Articolo di opinione

A quanto pare i racing game non possono competere per il GOTY

Ogni anno le nomination dei The Games Award generano polemiche. Una cosa piuttosto ovvia, dopotutto non si può certamente accontentare tutti ed è normale che molti titoli vengano esclusi o possano in qualche modo essere candidati per altri premi. Come gli Oscar, quindi, bisogna farsene una ragione e mettersi il cuore in pace. Ma questo non esclude il fatto di parlarne quando qualcosa, chiaramente, non funziona.

Quest’anno i nominati per il “GOTY” (Game of the Year) sono esperienze che meritano senz’altro di essere li, chi più chi meno. Ma che mettono in luce una verità amara: i racing game non possono vincere l’ambito premio e neanche provarci.
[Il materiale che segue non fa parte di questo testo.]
Lemma sub_overlay_ext bs c c' dirty k :
  0 < bs -> 0 <= k -> sub c (k * bs) bs = sub c' (k * bs) bs ->
  sub (overlay bs c dirty) (k * bs) bs = sub (overlay bs c' dirty) (k * bs) bs.
Proof.
  intros Hbs Hk E. apply sub_ext; [nia|]. intros i Hi. rewrite !lookup_overlay.
  assert (Ei : c !! Z.to_nat i = c' !! Z.to_nat i); [|by rewrite Ei].
  apply (f_equal (lookup (Z.to_nat (i - k * bs)))) in E. rewrite !lookup_sub in E by nia.
  rewrite !decide_True in E by lia. by replace (k * bs + Z.of_nat (Z.to_nat (i - k * bs))) with i in E by lia.
Qed.

Lemma ring_writes_keys extents bs maxlen pos bufs :
  1 <= pos <= maxlen -> maxlen < 2 ^ 32 - 1 -> (forall k, 1 <= k <= maxlen -> findPhysicalBlock extents k <> None) ->
  Forall (fun buf => zlen buf = bs) bufs ->
  Forall (fun w => 0 <= w.1 /\ zlen w.2 = bs /\ exists k, findPhysicalBlock extents k = Some w.1) (ring_writes extents maxlen pos bufs).
Proof.
  intros Hpos Hmax Hall. revert pos Hpos. induction bufs as [|b bufs IH]; intros pos Hpos Hb; [constructor|].
  apply Forall_cons in Hb as [Hl Hb]. cbn [ring_writes]. constructor; [|apply IH; [by apply next_pos_range|done]].
  specialize (Hall pos Hpos). destruct (findPhysicalBlock extents pos) as [p|] eqn:E; [|done]. cbn.
  split; [by eapply find_nonneg|]. split; [done|]. by exists pos.
Qed.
Ieri sera mi sono esposto sui social, esprimendo tutta la mia contrarietà nei confronti di scelte casuali, che non premiamo totalmente la meritocrazia, spingendosi su grandi opere e brand affermati. Chiaramente ci sono delle eccezioni, vedere It Takes Two e Psychonauts 2 riempie il cuore di gioia, così come Deathloop e Metroid Dread. Ma siamo davvero convinti che Ratchet & Clank Rift Apart meritasse di stare la più dell’originale e coraggioso Returnal? Ma soprattutto, siamo così certi che Forza Horizon 5, il gioco con la media più alta dell’anno, non meritasse nemmeno la nomination?

Sia chiaro: questo non è un parere soggettivo, perché le qualità dei titoli sopracitati sono note a tutti, motivo che, una volta tanto, sta mettendo d’accordo praticamente qualsiasi community (Xbox, PlayStation, Nintendo, PC), su scelte poco comprensibili che mettono in risalto un modello di scelta dei candidati piuttosto raffazzonato e rivedibile.

Secondo il sistema di giuria dei TGA, un gioco di qualsiasi natura cinematografica merita più di un titolo sportivo, a prescindere dalla sua qualità. Puoi creare il gioco perfetto o semi-perfetto e comunque non potrai competere con gli altri generi. Se domani Playground Games si presenta con un Fable in ottima forma, avrà maggiori possibilità di essere candidato per il suo modello di gioco. Ma Forza Horizon 5, no, perché è un racing gaming, un titolo che non ha una “storia” e un gameplay “complesso” e quindi non può soddisfare determinati requisiti.

Immaginate di essere parte del team di Playground Games, lavorare per tre anni su un’opera e curare nei minimi dettagli qualsiasi cosa del gioco: world building, ricampionamento dei motori, scan 3D, art design, level design e vedersi sminuiti perché si sta sviluppando un “banale videogioco di corse”.

Non so voi, ma io sono piuttosto perplesso e anche preoccupato, se i candidati per il GOTY devono essere, nella maggior parte dei casi, videogiochi con un’impronta di gioco narrativa, mi spingono a riflettere sul fatto che probabilmente e difficilmente vedrò ancora uno strategico, uno sportivo, un gestionale tra i papabili nominati. Questo non può che sminuire il settore, ridurlo alla premialità di pochi generi, lasciando il contentino dei premi meno importanti agli altri giochi.

Ho preso come riferimento Forza Horizon 5 perché è l’esempio più concreto e attuale (forse anche più strano, considerando le sue qualità), ma lo stesso discorso lo possiamo fare nei confronti di Anno 1800, Microsoft Flight Simulator, Returnal, Dreams e così via: tutte opere eccezionali, non opportunamente premiate ed esaltate, per favorire altri giochi meno di nicchia e maggiormente incisivi dal punto di vista narrativo.

I TGA dovrebbero provare a diversificare maggiormente le candidature, magari evitando le classiche “pacche sulle spalle” e il contentino stile caramella per tutti, perché questo è un settore che merita certamente più di questo. Finché questo non verrà fatto, rimarrà un evento mediaticamente importante, ma con valori critici modesti. Un evento fatto e finito per lo spettacolo, come gli Oscar, privo di qualsiasi tipo di forma di riconoscimento reale, se non per il pubblico e le community, intente a votare il loro “gioco preferito” senza nessun tipo di pensiero oggettivo.

Ciò che posso augurarmi è che i premi dei TGA possano in qualche modo rivedersi nei prossimi anni, favorendo tutti i generi e non limitandosi a un solo piccolo gruppo di scelte. Ci sono svariate esperienze la fuori che meritano una chance, esperienze che esulano da una bella storia. Esperienze che divertono, ci regalano ore di spensieratezza, riuscendo semplicemente a farci stare bene. Esperienze come quella di andare a 300 km/h su uno sterrato con una Lamborghini Centenario.